The group made up of Palestinian, Israeli, Jordanian, European, South American, Canadian, and American students developed a 10-step resolution model. “it was a phenomenal success,” Sgorbati says. “together they conceived of agreements that allowed different communities along the Jordan River to access water and agencies that would facilitate their communication and representation. Their interest in the environment and complex systems allowed them to challenge their long-standing assumptions of the Israel/Palestine conflict. It was a puzzle, and they solved it together.”
Enter Government Agencies
This was not Sgorbati’s first encounter with water issues. The previous fall, on the heels of the devastating tropical storm Irene, Sgorbati hosted the Water Dialogues at CAPA. Shira Sternberg ’05 helped to organize a White House Round table at the College with the Regional Administrator of the EPA, Curt Spalding. What happened next has become the telltale of a Bennington success. Spalding found the dialogues so fruitful his office called Sgorbati afterward to suggest a CAPA-EPA collaboration.

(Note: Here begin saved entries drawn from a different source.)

(* ===== verification/CreateWitnesses.v ===== *)
(** * Witnesses for directories that grow and files that persist

    In the sample volume the records of the root directory are at 0, 12 and 24 of
    block 6; the last one, "a.txt", has 1000 bytes. Inode 10, the second of group
    1, is the one a creation claims; its slot is in sector 26. *)
From S2P Require Import Prelude Layout OnDisk Device BlockPc Context Bitmap Super FileBuf Inode BlockMap Alloc FileIo FileSpec Directory Walk Lookup Append Create Persist Sample Witnesses FileWitnesses.

(** A file of one block: its sectors. *)
Lemma block_file_lba b p : 0 <= p < 1024 -> file_lba [b] sample_ctx p = 2 * b + p / 512.
Proof.
  intros Hp. unfold file_lba, block_lba. change (bsz sample_ctx) with 1024. change (part_start sample_ctx) with 0.
  change (spb sample_ctx) with 2. rewrite Z.div_small, Z.mod_small by lia. change (Z.to_nat 0) with 0%nat.
  change (default 0 ([b] !! 0%nat)) with b. lia.
Qed.

Lemma half_sector p : 0 <= p < 1024 -> 0 <= p / 512 < 2.
Proof. intros Hp. pose proof (Z.div_pos p 512). pose proof (Z.div_lt_upper_bound p 512 2). lia. Qed.

Lemma block_file_sector b m : file_sector [b] sample_ctx m -> 2 * b <= m < 2 * b + 2.
Proof.
  intros (p & Hp & ->). change (0 <= p < 1024) in Hp. rewrite block_file_lba by lia. pose proof (half_sector p Hp). lia.
Qed.

Lemma record_at_concrete data o i r m t :
  header_at data o = mk_dir_header i r m t -> 0 <= o -> 0 < i < 2147483648 -> 0 <= m -> o mod 512 + 8 + m <= 512 -> 8 + m <= r ->
  o + r <= Z.of_nat (length data) -> record_at data o.
Proof. intros Hh Ho Hi Hm Hs Hl He. split; rewrite ?Hh; cbn [dh_inode dh_rec_len dh_name_len]; lia. Qed.

(** ** The root directory, on any volume with the geometry of the sample *)
Section root.
Variables (d : pc_state) (records : list (Z * list Z)) (q i : Z) (nm : list Z).
Hypothesis Hvolume : forall m, 0 <= m < 32 -> in_volume d m.
Hypothesis Hroot : inode_on_disk sample_ctx d 2 = sample_root.
Hypothesis Hlba : ino_lba sample_ctx d 2 = 10.
Hypothesis Hdesc : ino_desc_lba sample_ctx 2 = 4.
Hypothesis Hlocated : inode_located sample_ctx d 2.
Hypothesis Hends : ends_with (file_bytes [6] sample_ctx d) records q i nm.

Lemma root_blocks : dir_blocks sample_ctx d sample_root [6].
Proof.
  split; [reflexivity | discriminate | cbn; lia | | apply NoDup_singleton | reflexivity |].
  - intros [|k] b Hb; [injection Hb as <-; split; [reflexivity | lia] | by destruct k].
  - intros p Hp. change (0 <= p < 1024) in Hp. rewrite block_file_lba by lia. apply Hvolume. pose proof (half_sector p Hp). lia.
Qed.

(** A path of one element goes through the sectors 4, 10, 12 and 13. *)
Lemma root_path_leads fuel path e ino (changed : Z -> Prop) :
  (length records + 1 <= fuel)%nat -> (forall m, changed m -> 3 <= m < 14 -> m = 11) ->
  path_elements path = [e] -> find_name e (records ++ [(i, nm)]) = Some ino ->
  path_leads fuel sample_ctx d path ino changed.
Proof.
  intros Hfuel Hch Hpath Hfind d' Hd' Hvol Hsec.
  assert (Hs : forall m, 3 <= m < 14 -> m <> 11 -> dev_sector d' m = dev_sector d m)
    by (intros m Hm Hne; apply Hsec; [apply Hvolume; lia | intros Hc; by apply Hne, Hch]).
  destruct (located_same sample_ctx d d' 2 Hvol) as [Hl Hloc]; [rewrite Hdesc; apply Hs; lia | exact Hlocated |].
  assert (Hr : inode_on_disk sample_ctx d' 2 = sample_root)
    by (rewrite <- Hroot; unfold inode_on_disk; rewrite Hl, Hlba, Hs by lia; reflexivity).
  rewrite Hpath. apply (walk_step fuel _ _ 2 ino _ [] (records ++ [(i, nm)]));
    [exact Hloc | | rewrite length_app; cbn [length]; lia | exact Hfind | apply walk_here].
  rewrite Hr. apply (ends_with_listing sample_ctx d' sample_root [6] sample_ctx_ok Hd' sample_root_wf) with (q := q).
  - destruct root_blocks as [Hsz Hne Hdir Hbl Hnd Hcap Hin]. split; [done | done | done | done | done | done |].
    intros p Hp. by apply Hvol, Hin.
  - rewrite (file_bytes_ext [6] sample_ctx d d'); [exact Hends|]. intros p Hp. change (0 <= p < 1024) in Hp.
    rewrite block_file_lba by lia. pose proof (half_sector p Hp). apply Hs; lia.
Qed.
End root.

(** ** The root directory of the sample volume *)
Definition sample_dir : list Z := file_bytes [6] sample_ctx sample_dev.

Lemma sample_dir_length : Z.of_nat (length sample_dir) = 1024.
Proof. vm_compute. reflexivity. Qed.

Lemma sample_headers :
  header_at sample_dir 0 = mk_dir_header 2 12 1 2 /\ header_at sample_dir 12 = mk_dir_header 2 12 2 2 /\
  header_at sample_dir 24 = mk_dir_header 8 1000 5 1.
Proof. vm_compute. repeat split. Qed.

Lemma sample_entries :
  entry_at sample_dir 0 = (2, [46]) /\ entry_at sample_dir 12 = (2, [46; 46]) /\
  entry_at sample_dir 24 = (8, [97; 46; 116; 120; 116]).
Proof. vm_compute. repeat split. Qed.

Lemma sample_record_24 : record_at sample_dir 24.
Proof.
  destruct sample_headers as (_ & _ & H24). apply (record_at_concrete _ _ _ _ _ _ H24); rewrite ?sample_dir_length; first [lia | done].
Qed.

Lemma sample_chain : chain sample_dir 0 [(2, [46]); (2, [46; 46])] 24.
Proof.
  destruct sample_headers as (H0 & H12 & _). destruct sample_entries as (E0 & E12 & _). rewrite <- E0, <- E12.
  apply chain_record; [apply (record_at_concrete _ _ _ _ _ _ H0); rewrite ?sample_dir_length; first [lia | done]|]. rewrite H0.
  apply chain_record; [apply (record_at_concrete _ _ _ _ _ _ H12); rewrite ?sample_dir_length; first [lia | done]|]. rewrite H12.
  apply chain_end.
Qed.

Lemma sample_ends_with : ends_with sample_dir [(2, [46]); (2, [46; 46])] 24 8 [97; 46; 116; 120; 116].
Proof.
  split; [exact sample_chain | exact sample_record_24 | apply sample_entries |].
  destruct sample_headers as (_ & _ & ->). rewrite sample_dir_length. reflexivity.
Qed.

(** The entry "b" for inode 10. *)
Lemma sample_room : room_for sample_dir 24 10 [98].
Proof.
  destruct sample_headers as (_ & _ & H24). split; rewrite ?H24, ?sample_dir_length.
  - exact sample_record_24.
  - reflexivity.
  - reflexivity.
  - vm_compute. congruence.
  - lia.
  - reflexivity.
  - by apply bytes_ok_check.
  - cbn. lia.
Qed.

(** The sectors that are read and written. *)
Lemma sample_lbas :
  ino_lba sample_ctx sample_dev 2 = 10 /\ ino_off sample_ctx 2 = 128 /\ ino_desc_lba sample_ctx 2 = 4 /\
  ino_lba sample_ctx sample_dev 10 = 26 /\ ino_off sample_ctx 10 = 128 /\ ino_desc_lba sample_ctx 10 = 4.
Proof. vm_compute. repeat split. Qed.

Lemma sample_dir_apart : dir_apart sample_ctx 2 [6] sample_dev.
Proof.
  destruct sample_lbas as (Hl & _ & Hd & _). split; rewrite ?Hl, ?Hd; [exact sample_root_located | | | lia];
    intros Hf%block_file_sector; lia.
Qed.

Lemma sample_directory fuel : direct_directory fuel sample_cst [] EXT2_ROOT_INO [6].
Proof.
  split; change (c_ctx sample_cst) with sample_ctx; change (c_dev sample_cst) with sample_dev;
    change EXT2_ROOT_INO with 2; rewrite ?sample_root_inode.
  - apply walk_here.
  - apply root_blocks, sample_in_volume.
  - apply sample_dir_apart.
Qed.

Lemma append_adds_entry_witness :
  let old := [(2, [46]); (2, [46; 46]); (8, [97; 46; 116; 120; 116])] in
  listing sample_ctx sample_dev sample_root 0 old /\
  exists de' c', ext2_append_to_directory 2 [] 10 [98] no_dirent sample_cst = Ok ((0, de'), c') /\
    listing sample_ctx (c_dev c') (inode_on_disk sample_ctx (c_dev c') 2) 0 (old ++ [(10, [98])]) /\
    forall m, in_volume sample_dev m -> m <> 10 -> ~ file_sector [6] sample_ctx m ->
      dev_sector (c_dev c') m = dev_sector sample_dev m.
Proof.
  pose proof (append_adds_entry 2 [] 10 [98] no_dirent sample_cst 2 [6] [] [(2, [46]); (2, [46; 46])] 24) as Happ.
  destruct sample_lbas as (Hl & _). cbv zeta in Happ. change (c_ctx sample_cst) with sample_ctx in Happ.
  change (c_dev sample_cst) with sample_dev in Happ. change (dir_bytes [6] sample_cst) with sample_dir in Happ.
  destruct sample_entries as (_ & _ & He). rewrite Hl, He, sample_root_inode in Happ.
  apply Happ; [apply sample_fs_ok | reflexivity | reflexivity | reflexivity | apply sample_directory | |
    exact sample_room | cbn; lia].
  split; [apply chain_end | exact sample_chain].
Defined.

(** ** A directory that is full

    The sample volume with a root directory whose last record has no room for a name of 250 bytes,
    and with free block bits where the driver keeps them. *)
Definition full_dir : list Z :=
  encode (mk_dir_header 2 12 1 2) ++ [46; 0; 0; 0] ++
  encode (mk_dir_header 2 488 2 2) ++ [46; 46] ++ replicate 478 0 ++
  encode (mk_dir_header 8 260 252 1) ++ replicate 252 98 ++
  encode (mk_dir_header 8 264 5 1) ++ [97; 46; 116; 120; 116].
Definition full_blocks : list (list Z) :=
  [ []; encode sample_sb; encode sample_bg0 ++ encode sample_bg1; [255]; [255; 0];
    replicate 128 0 ++ encode sample_root; full_dir; sample_data; [];
    encode sample_sb; encode sample_bg0 ++ encode sample_bg1; [0]; [1]; []; []; [] ].
Definition full_cst : cst pc_state :=
  mk_cst sample_ctx (mk_pc 16384 (Image (concat (pad 1024 <$> full_blocks))) 0) ENONE 0.

(** Appending to the full directory returns 0, but the block that was allocated for it has taken the
    place of block 6 in the inode, and the size, not a multiple of a block, refuses the next entry. *)
Lemma full_directory_loses_block :
  inode_on_disk sample_ctx (c_dev full_cst) 2 = sample_root /\
  match ext2_append_to_directory 4 [] 10 (replicate 250 99) no_dirent full_cst with
  | Ok ((rc, _), c) =>
      let r := inode_on_disk sample_ctx (c_dev c) 2 in (rc, i_block r, i_size r) = (0, 9 :: replicate 14 0, 1152)
  | Fault _ => False
  end.
Proof. split; vm_compute; reflexivity. Qed.

(** ** Writing to "a.txt", closing it and opening it again *)
(** The path goes through sectors 4, 10, 12 and 13. *)
Lemma sample_path_leads fuel (changed : Z -> Prop) :
  (3 <= fuel)%nat -> (forall m, changed m -> m = 11 \/ 14 <= m) ->
  path_leads fuel sample_ctx sample_dev path_a 8 changed.
Proof.
  intros Hfuel Hch. destruct sample_lbas as (Hl & _ & Hd & _).
  apply (root_path_leads sample_dev [(2, [46]); (2, [46; 46])] 24 8 [97; 46; 116; 120; 116]) with (e := [97; 46; 116; 120; 116]);
    [exact sample_in_volume | exact sample_root_inode | exact Hl | exact Hd | exact sample_root_located |
     exact sample_ends_with | cbn; lia | | reflexivity | reflexivity].
  intros m Hm Hr. apply Hch in Hm. lia.
Qed.

(** The same file, emptied: block 15 is claimed, whose second sector is 31. *)
Lemma first_write_persists_witness :
  exists s1 c1 f de' c2 s2 s3, ext2_write [1; 2; 3] (hole_fs (replicate 15 0) 700) = Ok (3, s1) /\
    h_close (OpenFile (s_fe s1)) (s_c s1) = Ok ((0, FreedFile), c1) /\
    ext2_open 3 path_a 0 0 no_dirent c1 = Ok ((OpenFile f, de'), c2) /\
    fe_inode_number f = 8 /\ i_block (fe_inode f) !! 0%nat = Some 15 /\
    ext2_lseek 700 SEEK_SET (mk_fst f c2) = Ok (700, s2) /\ ext2_read 3 s2 = Ok ((3, [1; 2; 3]), s3).
Proof.
  assert (Hwf : cs_wf (set_i_block (replicate 15 0) sample_file)) by (apply hole_wf; [done | by vm_compute]).
  set (s := hole_fs (replicate 15 0) 700).
  assert (Hlba : cursor_lba s 15 = 31) by (vm_compute; reflexivity).
  assert (Hclaim : claim_lba s 15 = 11) by (vm_compute; reflexivity).
  assert (Htaken : claim_taken s 15 = false) by (vm_compute; reflexivity).
  assert (Hd : ino_desc_lba sample_ctx 8 = 4) by (vm_compute; reflexivity).
  assert (Hb : claimed_block s 1 6 = 15) by (vm_compute; reflexivity).
  pose proof (first_write_persists 3 path_a no_dirent [1; 2; 3] s 1 6 8) as Hw. cbv zeta in Hw. rewrite Hb in Hw.
  apply Hw; clear Hw.
  - split; [by apply sample_file_ok | reflexivity].
  - split; reflexivity.
  - reflexivity.
  - split; [vm_compute; split; congruence | vm_compute; reflexivity | vm_compute; reflexivity | reflexivity].
  - by apply sample_allocatable.
  - exact Htaken.
  - by apply bytes_ok_check.
  - cbn. lia.
  - vm_compute. congruence.
  - vm_compute. reflexivity.
  - split; change (c_ctx (s_c s)) with sample_ctx; change (view s) with sample_dev;
      rewrite ?Hlba, ?sample_ino_lba, ?Hd; [exact sample_located | apply sample_in_volume | ..]; lia.
  - change (c_ctx (s_c s)) with sample_ctx. rewrite Hclaim, Hd. lia.
  - reflexivity.
  - reflexivity.
  - change (c_ctx (s_c s)) with sample_ctx. change (view s) with sample_dev.
    rewrite Hclaim, Hlba, sample_ino_lba. apply sample_path_leads; [done | intros m Hm; lia].
Defined.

The Environmental Protection Agency has 10 regional offices with headquarters in DC. every two years one region becomes the liaison between each of the regions and the DC headquarters. Boston’s turn as liaison was coming up, and the office was interested in gathering more information about how the other regional offices were organized to help communication throughout the country. Ready to apply Bennington’s collective intellect to the problem, Sgorbati designed a course in which students examined current structures of the 10 regions of the EPA, collecting data on how each region was organized, their different roles and programs. the final product was a new national organization chart. The class then invited EPA staff to come to Bennington, where they shared the information and asked them questions about how they work. They were impressed by the students’ work and elected to share the new organization chart. The new organizational chart with the national public affairs directors. It is now also used by some senior staff offices in DC, including the chief-of-staff and White House liaison.